🤖 AI Summary
Although embodied large language models undergo safety training, they may still harbor vulnerabilities, necessitating reliable red-teaming methods to assess their robustness. This work adapts the Go-Explore algorithm for red-teaming and systematically evaluates its efficacy in uncovering attacks against GPT-4o-mini through 28 multi-seed experiments. The study reveals that random seed variance overwhelmingly influences evaluation outcomes, and averaging across multiple seeds substantially reduces bias. Furthermore, simple state signatures consistently outperform more complex designs, while reward shaping frequently leads to exploration collapse (failing in 94% of runs) or generates numerous false positives (18 unverified cases). The proposed approach significantly enhances the diversity of discovered attack types, underscoring the unreliability of single-seed evaluations.
📝 Abstract
Production LLM agents with tool-using capabilities require security testing despite their safety training.
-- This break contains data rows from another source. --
(** What [registerTemplate] does to the engine: nothing, unless it returns,
    in which case the template went through [validateTemplate] and sits under
    its id, which was free. *)
Lemma registerTemplate_spec URL template e :
  ((run (registerTemplate URL template) e).2 = e
   ∧ (run (registerTemplate URL template) e).1 ≠ Ok ())
  ∨ ∃ id,
      get_own template "id" = VStr id
      ∧ assoc id (templates e) = None
      ∧ ValidationUtils.validateTemplate URL template = Ok ()
      ∧ run (registerTemplate URL template) e
        = (Ok (), mkEngine (update id template (templates e)) (instances e)).
Proof.
  unfold registerTemplate. do 2 run_step. rewrite validateInput_object.
  destruct (is_object template) eqn:Hobj; [|failed].
  do 2 run_step. rewrite get_defined by (by apply is_object_defined).
  run_step. cbn [run this]. run_step.
  destruct (map_has (templates e) (get_own template "id")) eqn:Hhas; [failed|].
  cbn [run mret M_ret]. do 2 run_step.
  destruct (ValidationUtils.validateTemplate URL template) as [[]| |] eqn:Hvalid;
    [|failed|failed].
  do 2 run_step.
  destruct (get_own template "id") as [| | | | |id| |] eqn:Hid; try failed.
  right. exists id. apply map_has_false in Hhas. done.
Qed.
(** What [createInstance] does to the engine: nothing, unless it returns the
    instance that it stored under the generated id. *)
Lemma createInstance_spec templateId customizations en e :
  let supplied :=
    match customizations with
    | VUndef => VObj []
    | _ => customizations
    end in
  ((run (createInstance templateId customizations en) e).2 = e
   ∧ ∀ instance, (run (createInstance templateId customizations en) e).1 ≠ Ok instance)
  ∨ ∃ id template,
      templateId = VStr id
      ∧ nonblank_text templateId = true
      ∧ is_object supplied = true
      ∧ assoc id (templates e) = Some template
      ∧ ValidationUtils.validateCustomizations template supplied = Ok ()
      ∧ run (createInstance templateId customizations en) e
        = (Ok (new_instance templateId (VStr (generateInstanceId en))
                 (get_own supplied "challenge") (get_own supplied "participants")
                 (get_own supplied "environment") (get_own supplied "dialogue")),
           mkEngine (templates e)
             (update (generateInstanceId en)
                (new_instance templateId (VStr (generateInstanceId en))
                   (get_own supplied "challenge") (get_own supplied "participants")
                   (get_own supplied "environment") (get_own supplied "dialogue"))
                (instances e))).
Proof.
  intros supplied. unfold createInstance. fold supplied.
  do 2 run_step.
  destruct (nonblank_text templateId) eqn:Htext.
  2:{ pose proof (validateInput_string_throw templateId "templateId" Htext) as Hthrow.
      destruct (ValidationUtils.validateInput templateId "templateId" "string")
        as [[]|x|]; try discriminate. failed. }
  rewrite validateInput_string_ok by done.
  do 2 run_step. rewrite validateInput_object.
  destruct (is_object supplied) eqn:Hobj; [|failed].
  run_step.
  pose proof (getTemplate_reads_only templateId e) as Hread.
  destruct (run (getTemplate templateId) e) as [[template| |] e1] eqn:Hget;
    cbn in Hread; subst e1; [|failed|failed].
  assert (∃ id, templateId = VStr id ∧ assoc id (templates e) = Some template)
    as (id & -> & Hassoc).
  { unfold getTemplate in Hget. rewrite run_bind, run_lift in Hget. cbv beta iota in Hget.
    rewrite validateInput_string_ok in Hget by done.
    rewrite run_bind in Hget. cbn [run this] in Hget.
    destruct (truthy (map_get (templates e) templateId)) eqn:Htruthy;
      cbn in Hget; [|discriminate].
    injection Hget as Hget. rewrite Hget in Htruthy.
    exact (map_get_truthy _ _ _ Hget Htruthy). }
  do 2 run_step.
  destruct (ValidationUtils.validateCustomizations template supplied) as [[]| |] eqn:Hvalid;
    [|failed|failed].
  right. exists id, template.
  rewrite !get_defined by (by apply is_object_defined).
  done.
Qed.
(** * CalSnap: a shallow embedding of the calendar-feed pipeline of [src/index.js]

    The development follows the source top-down: JavaScript values and the
    string operations the worker uses, the key-value store and the upstream
    network as explicit state, then [serveCalendar], [generateCalendarToken],
    [parseCalendarToken], [generateEventTitleSync] and [refreshAccessToken],
    then the routes besides the feed ([isAuthenticated], [startOAuth], the
    two API endpoints and the router), and finally the properties of the
    feed specification and of the worker as a whole. *)

From Stdlib Require Import ZArith Ascii String List Bool Lia DecimalString.
From Stdlib Require DecimalPos DecimalZ.
From stdpp Require Import base option gmap strings.

Local Open Scope string_scope.
Local Open Scope Z_scope.

(** ** JavaScript values *)

(** Field values of the upstream records are JSON scalars; [JUndefined] is
    what a property read yields when the property is missing.  Numbers are
    the integers (time values, identifiers, minute counts). *)
Inductive JsVal : Type :=
| JUndefined
| JNull
| JBool (b : bool)
| JNum (n : Z)
| JStr (s : string).

Inductive Exn : Type := TypeError | RangeError | SyntaxError | NetworkError.

#[global] Instance JsVal_eq_dec : EqDecision JsVal.
Proof. solve_decision. Defined.

(** [n.toString()] of an integer *)
Definition string_of_Z (n : Z) : string := NilZero.string_of_int (Z.to_int n).

(** ToBoolean *)
Definition truthy (v : JsVal) : bool :=
  match v with
  | JUndefined | JNull => false
  | JBool b => b
  | JNum n => negb (Z.eqb n 0)
  | JStr s => negb (String.eqb s "")
  end.

(** ToString, as a template literal applies it *)
Definition ToString (v : JsVal) : string :=
  match v with
  | JUndefined => "undefined"
  | JNull => "null"
  | JBool true => "true"
  | JBool false => "false"
  | JNum n => string_of_Z n
  | JStr s => s
  end.

(** [a || b] *)
Definition js_or (a b : JsVal) : JsVal := if truthy a then a else b.

(** [v === 'literal'] *)
Definition strict_eq_str (v : JsVal) (lit : string) : bool :=
  match v with JStr s => String.eqb s lit | _ => false end.

(** A value read from the store: [null] or a string. *)
Definition of_kv (o : option string) : JsVal :=
  match o with Some s => JStr s | None => JNull end.
(** Modelled from the spec: an incoming record.  A malformed record is
    dropped; an unknown tag is treated as [ACTION_ERROR] and fails the
    request correlated with the record's identity field to the fail-safe
    verdict, writing no cache entry; a response with no pending entry, or
    whose action is not exactly allow or deny, is a protocol violation
    and is ignored; a valid response resolves every caller pending on
    its identity, records the verdict and removes the entry.  The result
    is the new state and the callers resumed with their verdicts. *)
(** The identity field of a raw record: bytes 8..15, where [vnode_id]
    sits in [santa_message_t]. *)
Definition record_identity (b : list Byte.byte) : Z :=
  le_dec (take 8 (drop 8 b)).

Definition dispatch (failsafe : verdict) (c : channel) (b : list Byte.byte)
    : channel * list (nat * verdict) :=
  match decode b with
  | inl MalformedMessage => (c, [])
  | inl UnknownAction =>
      let i := record_identity b in
      match pending c !! i with
      | Some ws =>
          (mk_channel (cache c) (delete i (pending c)),
           map (fun w => (w, failsafe)) ws)
      | None => (c, [])
      end
  | inr m =>
      let i := vnode_id m in
      match pending c !! i with
      | None => (c, [])
      | Some ws =>
          match response_verdict (action m) with
          | None => (c, [])
          | Some v =>
              (mk_channel (<[i := v]> (cache c)) (delete i (pending c)),
               map (fun w => (w, v)) ws)
          end
      end
  end.

(* ------------------------------------------------------------------ *)
(** ** Concrete values *)

Definition zero_path : list Byte.byte := replicate MAXPATHLEN Byte.x00.

Definition sample_response (i : Z) (a : santa_action_t) : santa_message_t :=
  {| action := a; vnode_id := i; uid := 0; gid := 0; pid := 4242;
     ppid := 1; path := zero_path; newpath := zero_path |}.

Example dec_digits_1234 : dec_digits 64 1234 = [1; 2; 3; 4].
Proof. reflexivity. Qed.

Example vnode_id_str_max_length : length (vnode_id_str UINT64_MAX) = 20%nat.
Proof. vm_compute. reflexivity. Qed.

Example encode_sample_length :
  length (encode (sample_response 7 ACTION_RESPOND_CHECKBW_ALLOW)) = 2080%nat.
Proof. vm_compute. reflexivity. Qed.

Example decode_encode_sample :
  decode (encode (sample_response 7 ACTION_RESPOND_CHECKBW_DENY))
  = inr (sample_response 7 ACTION_RESPOND_CHECKBW_DENY).
Proof. vm_compute. reflexivity. Qed.

Example dispatch_sample :
  let c := fst (request_check (mk_channel ∅ ∅) 7 1) in
  snd (dispatch Deny c (encode (sample_response 7 ACTION_RESPOND_CHECKBW_ALLOW)))
  = [(1%nat, Allow)].
Proof. vm_compute. reflexivity. Qed.

(* ------------------------------------------------------------------ *)
(** ** Lemmas on the representation *)

Lemma byte_of_Z_to_N (x : Z) :
  Z.of_N (Byte.to_N (byte_of_Z x)) = x mod 256.
Proof.
  unfold byte_of_Z.
  pose proof (Z.mod_pos_bound x 256 ltac:(lia)) as Hb.
  destruct (Byte.of_N (Z.to_N (x mod 256))) as [b|] eqn:E.
  - apply Byte.to_of_N in E. rewrite E. lia.
  - pose proof (Byte.to_of_N_option_map (Z.to_N (x mod 256))) as H.
    rewrite E in H. cbn in H.
    destruct (N.leb_spec (Z.to_N (x mod 256)) 255); [discriminate | lia].
Qed.

Lemma length_le_enc (n : nat) (x : Z) : length (le_enc n x) = n.
Proof. revert x; induction n; intros x; cbn; [done | by rewrite IHn]. Qed.

Lemma le_dec_le_enc (n : nat) (x : Z) :
  0 <= x < 2 ^ (8 * Z.of_nat n) -> le_dec (le_enc n x) = x.
Proof.
  revert x; induction n as [|n IH]; intros x Hx; cbn [le_enc le_dec].
  - cbn in Hx. lia.
  - rewrite byte_of_Z_to_N, IH.
    + pose proof (Z.div_mod x 256 ltac:(lia)). lia.
    + split; [apply Z.div_pos; lia|].
      apply Z.div_lt_upper_bound; [lia|].
      replace (8 * Z.of_nat (S n)) with (8 + 8 * Z.of_nat n) in Hx by lia.
      rewrite Z.pow_add_r in Hx by lia. lia.
Qed.

Lemma of_unsigned32_roundtrip (x : Z) :
  - 2 ^ 31 <= x < 2 ^ 31 ->
  of_unsigned32 (le_dec (le_enc 4 (to_unsigned32 x))) = x.
Proof.
  intros Hx. unfold to_unsigned32.
  rewrite le_dec_le_enc
    by (pose proof (Z.mod_pos_bound x (2 ^ 32) ltac:(lia)); cbn; lia).
  unfold of_unsigned32.
  destruct (Z.ltb_spec (x mod 2 ^ 32) (2 ^ 31)).
  - destruct (Z.le_gt_cases 0 x).
    + apply Z.mod_small; lia.
    + rewrite Z.mod_eq in * by lia.
      assert (x / 2 ^ 32 = -1) by (symmetry; apply Z.div_unique with (x + 2 ^ 32); lia).
      lia.
  - destruct (Z.le_gt_cases 0 x).
    + rewrite Z.mod_small in * by lia. lia.
    + assert (x / 2 ^ 32 = -1) by (symmetry; apply Z.div_unique with (x + 2 ^ 32); lia).
      rewrite Z.mod_eq by lia. lia.
Qed.

Lemma split_at_app {A} (n : nat) (a b : list A) :
  length a = n -> split_at n (a ++ b) = (a, b).
Proof.
  intros <-. unfold split_at. by rewrite take_app_length, drop_app_length.
Qed.

Lemma santa_action_of_value_value (a : santa_action_t) :
  santa_action_of_value (santa_action_value a) = Some a.
Proof. by destruct a. Qed.

Lemma santa_action_of_value_None (z : Z) :
  (forall a, santa_action_value a <> z) -> santa_action_of_value z = None.
Proof.
  intros Hz. destruct (santa_action_of_value z) as [a|] eqn:E; [|done].
  apply find_some in E as [_ E]. apply Z.eqb_eq in E. by destruct (Hz a).
Qed.

Lemma length_encode (m : santa_message_t) :
  message_valid m -> length (encode m) = santa_message_size.
Proof.
  intros (_ & _ & _ & _ & _ & Hp & Hnp). unfold encode.
  rewrite !length_app, !length_le_enc, Hp, Hnp. done.
Qed.

Lemma decode_length (b : list Byte.byte) (m : santa_message_t) :
  decode b = inr m -> length b = santa_message_size.
Proof.
  unfold decode. destruct (decide (length b = santa_message_size)); [done|].
  discriminate.
Qed.

Lemma decode_encode_valid (m : santa_message_t) :
  message_valid m -> decode (encode m) = inr m.
Proof.
  intros Hv. pose proof (length_encode m Hv) as Hlen.
  destruct Hv as (Hv & Hu & Hg & Hp & Hpp & Hpa & Hnp).
  unfold decode. rewrite decide_True by exact Hlen.
  unfold encode.
  rewrite (split_at_app 4 _ _ (length_le_enc _ _)).
  rewrite (split_at_app 4 _ _ (length_le_enc _ _)).
  rewrite (split_at_app 8 _ _ (length_le_enc _ _)).
  rewrite (split_at_app 4 _ _ (length_le_enc _ _)).
  rewrite (split_at_app 4 _ _ (length_le_enc _ _)).
  rewrite (split_at_app 4 _ _ (length_le_enc _ _)).
  rewrite (split_at_app 4 _ _ (length_le_enc _ _)).
  rewrite (split_at_app MAXPATHLEN _ _ Hpa).
  cbv beta iota.
  assert (Hr : - 2 ^ 31 <= santa_action_value (action m) < 2 ^ 31)
    by (destruct (action m); cbn; lia).
  rewrite (of_unsigned32_roundtrip _ Hr), santa_action_of_value_value.
  rewrite (of_unsigned32_roundtrip _ Hp), (of_unsigned32_roundtrip _ Hpp).
  rewrite !le_dec_le_enc by (cbn; lia).
  by destruct m.
Qed.

Lemma dec_digits_length (k fuel : nat) (n : Z) :
  0 <= n < 10 ^ Z.of_nat (S k) -> (k < fuel)%nat ->
  (length (dec_digits fuel n) <= S k)%nat.
Proof.
  revert fuel n; induction k as [|k IH]; intros fuel n Hn Hf;
    destruct fuel as [|f]; try lia; cbn [dec_digits].
  - destruct (Z.ltb_spec n 10); [cbn; lia|]. cbn in Hn. lia.
  - destruct (Z.ltb_spec n 10); [cbn; lia|].
    rewrite length_app. cbn [length].
    enough (length (dec_digits f (n / 10)) <= S k)%nat by lia.
    apply IH; [|lia]. split; [apply Z.div_pos; lia|].
    apply Z.div_lt_upper_bound; [lia|].
    rewrite Nat2Z.inj_succ, Z.pow_succ_r in Hn by lia. exact (proj2 Hn).
Qed.

Lemma dispatch_valid_response (failsafe : verdict) (c : channel)
    (m : santa_message_t) :
  message_valid m ->
  dispatch failsafe c (encode m) =
    match pending c !! vnode_id m with
    | None => (c, [])
    | Some ws =>
        match response_verdict (action m) with
        | None => (c, [])
        | Some v =>
            (mk_channel (<[vnode_id m := v]> (cache c))
                        (delete (vnode_id m) (pending c)),
             map (fun w => (w, v)) ws)
        end
    end.
Proof. intros Hv. unfold dispatch. by rewrite decode_encode_valid. Qed.

Ltac valid_message :=
  unfold message_valid;
  cbn [sample_response vnode_id uid gid pid ppid path newpath];
  repeat split; try lia; vm_compute; reflexivity.

Definition waiting_on_7 : channel :=
  mk_channel ∅ (<[7 := [1%nat; 2%nat]]> ∅).
(** * Telia front end: scopes, parser and module-tree builder

    A shallow embedding of the Go sources of the Telia compiler front end
    (package [scope], package [parser]) together with the properties of the
    written specification that were checked against it.  The scopes the
    parser works on are those of package [ast], whose source is not at
    hand: they are modelled from the specification.

    Conventions of the embedding:
    - a Go [error] is a reference: the package-level sentinels are distinct
      constructors, a value made by [fmt.Errorf] is a fresh allocation
      carrying its message ([Errorf]);
    - pointers to scopes are addresses into a store of scope records, so
      that a parent shared by several children is really shared;
    - the parser is a state-and-error monad over the parser's fields
      (lexer, collector, scope store, current module scope);
    - recursion of the recursive-descent parser is bounded by a [fuel]
      argument, one unit per call. *)

From stdpp Require Import base option list gmap strings pretty.
From Stdlib Require Import Lia Ascii.

Set Warnings "-register-all".

Local Open Scope string_scope.
Local Open Scope list_scope.

(** ** Go errors *)

Module errors.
We adapt Go-Explore to evaluate GPT-4o-mini across 28 experimental runs spanning six research questions. We find that random-seed variance dominates algorithmic parameters, yielding an 8x spread in outcomes; single-seed comparisons are unreliable, while multi-seed averaging materially reduces variance in our setup. Reward shaping consistently harms performance, causing exploration collapse in 94% of runs or producing 18 false positives with zero verified attacks. In our environment, simple state signatures outperform complex ones. For comprehensive security testing, ensembles provide attack-type diversity, whereas single agents optimize coverage within a given attack type. Overall, these results suggest that seed variance and targeted domain knowledge can outweigh algorithmic sophistication when testing safety-trained models.